# 272nd time a charm for man on driving test



## fish_doc (Jan 31, 2005)

SEOUL, South Korea - The motto for one would-be South Korean driver likely is “if at first you don’t succeed, then try, try again another 271 times."

Seo Sang-moon passed the academic part of his driver’s license examination on his 272nd attempt earlier this week.

The repairman, from a small town in the southeastern part of the county who will soon turn 70, said he was illiterate and used the test process to teach himself the rules of the road because he could not read them in a manual.

Since the oral exam was launched, Seo took the test as often as he could, paying about $1,000 in fees along the way.

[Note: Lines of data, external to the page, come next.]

(** * worddiff: a side-by-side, word-level diff of two text files

    A shallow embedding of [worddiff.py] and of the parts of the Python
    standard library it calls ([str.split], [str.join], [re.sub],
    [textwrap.fill], [difflib.SequenceMatcher]), together with the
    properties of the program that its specification states.

    Conventions.
    - A Python [str] is a [list ascii]; a character is a code point below
      256, and the character classes ([str.isspace], the regex classes
      [\w] and [\d]) are those of Python on that range.
    - Python integers are [Z]; indices into sequences are [nat].
    - A call that can raise returns a [result]; the exception is a value. *)

From Stdlib Require Import ZArith Ascii String List Lia Bool.
From stdpp Require Import gmap strings list fin_maps sorting.

Open Scope Z_scope.

(** ** Strings and characters *)

Abbreviation str := (list ascii).

(** A literal: [S' "abc"] is the Python string ['abc']. *)
Abbreviation S' := list_ascii_of_string.

Definition code (c : ascii) : N := N_of_ascii c.

Definition in_range (lo hi : N) (c : ascii) : bool :=
  ((lo <=? code c) && (code c <=? hi))%N.

Definition chr_eqb (a b : ascii) : bool := (code a =? code b)%N.

Definition SPACE : ascii := " "%char.
Definition ESC : ascii := ascii_of_N 27.
Definition NEWLINE : ascii := ascii_of_N 10.
Definition HYPHEN : ascii := "-"%char.
Definition COMMA : ascii := ","%char.

(** [str.isspace] on one character: U+0009..U+000D, U+001C..U+001F,
    U+0020, U+0085 and U+00A0. *)
Definition is_space (c : ascii) : bool :=
  in_range 9 13 c || in_range 28 32 c || chr_eqb c (ascii_of_N 133)
  || chr_eqb c (ascii_of_N 160).

(** [sep.join(l)] *)
Fixpoint join (sep : str) (l : list str) : str :=
  match l with
  | [] => []
  | [x] => x
  | x :: l' => x ++ sep ++ join sep l'
  end.

(** [s.split()]: the maximal runs of characters that are not whitespace.
    [cur] is the word being read, last character first. *)
Definition flush (cur : str) (words : list str) : list str :=
  match cur with
  | [] => words
  | _ => rev cur :: words
  end.

Fixpoint split_from (cur : str) (s : str) : list str :=
  match s with
  | [] => flush cur []
  | c :: s' =>
      if is_space c then flush cur (split_from [] s')
      else split_from (c :: cur) s'
  end.

Definition split (s : str) : list str := split_from [] s.

(** [s.strip() == ''] *)
Definition is_blank (s : str) : bool := forallb is_space s.

(** [s.split(sep)] for a one-character separator: the pieces between the
    separators, empty pieces kept. *)
Fixpoint split_on (sep : ascii) (s : str) : list str :=
  match s with
  | [] => [[]]
  | c :: s' =>
      if chr_eqb c sep then [] :: split_on sep s'
      else match split_on sep s' with
           | w :: ws => (c :: w) :: ws
           | [] => [[c]]
           end
  end.

(** ** Exceptions *)

Inductive exn : Set :=
  | ValueError
  | TypeError
  | AttributeError
  | KeyError
  | FileNotFoundError.

Inductive result (A : Type) : Type :=
  | Ok (a : A)
  | Raise (e : exn).
Arguments Ok {A} a.
Arguments Raise {A} e.

Definition bind {A B} (r : result A) (k : A -> result B) : result B :=
  match r with
  | Ok a => k a
  | Raise e => Raise e
  end.

Notation "'do' x <- r ; k" := (bind r (fun x => k))
  (at level 10, x name, r at level 100, k at level 200).
Notation "'do' ' p <- r ; k" := (bind r (fun p => k))
  (at level 10, p pattern, r at level 100, k at level 200).

(** [[f(x) for x in l]] where [f] can raise. *)
Fixpoint mapM {A B} (f : A -> result B) (l : list A) : result (list B) :=
  match l with
  | [] => Ok []
  | x :: l' => do y <- f x; do ys <- mapM f l'; Ok (y :: ys)
  end.

(** ** Regular expressions, as far as [strip_ansi_codes] needs them

    A pattern is a sequence of items, each a character class taken once or
    a greedy starred character class. [re_match] is the backtracking
    matcher anchored at the head of the string: it returns what is left of
    the string after the match that Python's [re] finds there. *)

Inductive item : Type :=
  | One (cls : ascii -> bool)
  | Star (cls : ascii -> bool).

(** A starred class, then [rest]: as many characters of the class as
    there are, and one fewer each time [rest] does not match. *)
Fixpoint re_star (cls : ascii -> bool) (rest : str -> option str) (s : str)
  : option str :=
  match s with
  | c :: s' =>
      if cls c then
        match re_star cls rest s' with
        | Some r => Some r
        | None => rest s
        end
      else rest s
  | [] => rest s
  end.

Fixpoint re_match (items : list item) (s : str) : option str :=
  match items with
  | [] => Some s
  | One cls :: items' =>
      match s with
      | c :: s' => if cls c then re_match items' s' else None
      | [] => None
      end
  | Star cls :: items' => re_star cls (re_match items') s
  end.

(** [re.sub(pattern, '', s)]: scan from the left; where the pattern
    matches, drop the matched characters and go on after them; elsewhere
    keep the character. [skip] counts the characters of the current match
    still to drop. An empty match drops nothing. *)
Fixpoint re_delete (items : list item) (skip : nat) (s : str) : str :=
  match s with
  | [] => []
  | c :: s' =>
      match skip with
      | S k => re_delete items k s'
      | O =>
          match re_match items s with
          | Some r =>
              match (length s - length r)%nat with
              | O => c :: re_delete items 0 s'
              | S k => re_delete items k s'
              end
          | None => c :: re_delete items 0 s'
          end
      end
  end.

(** ** worddiff.py: the string helpers *)

(** The pattern [\x1B[@-_][0-?]*[ -/]*[@-~]]. *)
Definition ANSI_RE : list item :=
  [ One (chr_eqb ESC); One (in_range 64 95); Star (in_range 48 63);
    Star (in_range 32 47); One (in_range 64 126) ].

Definition strip_ansi_codes (text : str) : str := re_delete ANSI_RE 0 text.

Definition visible_length (text : str) : Z :=
  Z.of_nat (length (strip_ansi_codes text)).

(** [' ' * n]: empty when [n] is not positive. *)
Definition spaces (n : Z) : str := replicate (Z.to_nat n) SPACE.

Definition pad_text (text : str) (width : Z) : str :=
  let visible_length := Z.of_nat (length (strip_ansi_codes text)) in
  let padding_needed := width - visible_length in
  if 0 <? padding_needed then text ++ spaces padding_needed else text.
(** * Ecommerce API: checkout, catalog query and seeding (src/main.py)

    A shallow embedding of the request handlers of [main.py] and the
    properties of its specification.

    - Python [float] is IEEE 754 binary64: Rocq's primitive floats, whose
      operations are the same correctly rounded binary64 operations.
    - Python [int] is unbounded: [Z].
    - A raised exception is a value of [exn]; a handler is a function from
      the process-wide store handle [db] to a result and the handle
      afterwards. *)

From Stdlib Require Import ZArith QArith String Ascii List Bool Lia.
From Stdlib Require Import PrimFloat SpecFloat FloatOps FloatAxioms.
From stdpp Require Import base option strings gmap.
Import ListNotations.

Set Warnings "-inexact-float".
Local Open Scope Z_scope.

(** ** Python floating point *)

Module PyFloat.

(** [float(n)] for an [int] n, also the implicit conversion in
    [x * n]: the nearest double, ties to even; [None] is
    [OverflowError: int too large to convert to float]. *)
Definition of_int (n : Z) : option float :=
  let y := SF2Prim (binary_normalize prec emax n 0 false) in
  if is_finite y then Some y else None.

(** [x * n] with [x] a float and [n] an int. *)
Definition mul_int (x : float) (n : Z) : option float :=
  match of_int n with
  | Some y => Some (PrimFloat.mul x y)
  | None => None
  end.

(** The integer nearest to [num / den], ties to even ([0 < den]). *)
Definition div_half_even (num den : Z) : Z :=
  let q := num / den in
  let r := num mod den in
  match 2 * r ?= den with
  | Lt => q
  | Gt => q + 1
  | Eq => if Z.even q then q else q + 1
  end.

(** The integer nearest to [m * 2^e * 10^ndigits], ties to even. *)
Definition scaled_half_even (m : positive) (e : Z) (ndigits : N) : Z :=
  let num := Z.pos m * 10 ^ Z.of_N ndigits in
  if 0 <=? e then num * 2 ^ e else div_half_even num (2 ^ (- e)).

(** [round(x, ndigits)] for [0 <= ndigits]: CPython prints [x] correctly
    rounded to [ndigits] decimals (on the exact binary value, ties to
    even) and reads the decimal string back as the nearest double.
    Non-finite values and zeros are returned unchanged, as is [x] when
    [ndigits] exceeds 323. *)
Definition round (x : float) (ndigits : N) : float :=
  if (323 <? ndigits)%N then x
  else
    match Prim2SF x with
    | S754_finite s m e =>
        match scaled_half_even m e ndigits with
        | Z.pos n =>
            SF2Prim (SFdiv prec emax (S754_finite s n 0)
                       (S754_finite false (Z.to_pos (10 ^ Z.of_N ndigits)) 0))
        | _ => SF2Prim (S754_zero s)
        end
    | _ => x
    end.

End PyFloat.

(** ** bson.ObjectId *)

Module bson.

(** An [ObjectId] is represented by [str(oid)], the lowercase
    hexadecimal rendering of its bytes. *)
Definition ObjectId := string.

(** [Py_ISSPACE]: space, tab, line feed, vertical tab, form feed,
    carriage return. *)
Definition is_space (c : ascii) : bool :=
  let n := N_of_ascii c in
  ((n =? 32) || ((9 <=? n) && (n <=? 13)))%N.

(** The lowercase form of a hexadecimal digit. *)
Definition hex_lower (c : ascii) : option ascii :=
  let n := N_of_ascii c in
  if ((48 <=? n) && (n <=? 57))%N then Some c
  else if ((97 <=? n) && (n <=? 102))%N then Some c
  else if ((65 <=? n) && (n <=? 70))%N then Some (ascii_of_N (n + 32))
  else None.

Each failure taught him a little more, and after 271 attempts, he was able to get the minimum score needed to pass the academic test.

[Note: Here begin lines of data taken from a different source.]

(** The [k]-th code-load record carries [k] (as a 64-bit value), and the
    counter is one more than the number of code-load records. *)
Lemma indices_count_up w events :
  let L := session w events in
  let ix := code_indices (Emitted L) in
  ix = map (fun k => uint64 (Z.of_nat k)) (seq 1 (List.length ix))
  /\ CodeGeneration L = uint64 (Z.of_nat (S (List.length ix))).
Proof.
  cbv zeta. unfold session.
  apply (events_preserve w
    (fun L =>
       code_indices (Emitted L)
       = map (fun k => uint64 (Z.of_nat k))
             (seq 1 (List.length (code_indices (Emitted L))))
       /\ CodeGeneration L
          = uint64 (Z.of_nat (S (List.length (code_indices (Emitted L))))))).
  - intros L CodeAddr Lines H.
    destruct Lines as [| It Lines]; [exact H |].
    destruct (NotifyDebug_emits w L (uint64 CodeAddr) (It :: Lines))
      as (He & _ & Hg & _); [discriminate |].
    rewrite He, Hg, code_indices_app. cbn [code_indices debug_info_record flat_map].
    rewrite app_nil_r. exact H.
  - intros L Symbol CodeAddr CodeSize [Hix Hg].
    destruct (Z.eq_dec (uint64 CodeSize) 0) as [E | Hs]; [rewrite E; now split |].
    destruct (NotifyCode_emits w L Symbol (uint64 CodeAddr) (uint64 CodeSize) Hs)
      as (He & _ & Hg' & _).
    rewrite He, Hg', code_indices_app.
    cbn [code_indices code_load_record flat_map CodeLoad.CodeIndex app].
    fold (code_indices (Emitted L)).
    rewrite length_app. cbn [List.length].
    rewrite Nat.add_1_r, seq_S, map_app. cbn [map Nat.add].
    rewrite <- Hix, Hg. split; [reflexivity |].
    rewrite uint64_succ. f_equal. lia.
  - intros L H. destruct (Dumpstream_flush_members L) as (-> & _ & -> & _). exact H.
  - destruct (new_listener_fresh w) as (He & Hg & _). rewrite He, Hg.
    split; reflexivity.
Qed.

Test officials were thrilled to see Seo pass.

“He has been coming here for more than five years and we regard him almost as being one of the family,” an official from the exam office said by telephone.

Seo said he was preparing for his road test, and was discussing with his wife what kind of car to buy once he get his license. “Driving seems a bit hard. But after trying 271 times to pass the oral exam, what do I have to be afraid of?” Seo said.


----------



## (RC) (Jan 18, 2005)

Here is someone that should NEVER get a drivers license


RC


----------



## fish_doc (Jan 31, 2005)

Im just glad he is nowhere near where I will ever be driving.


----------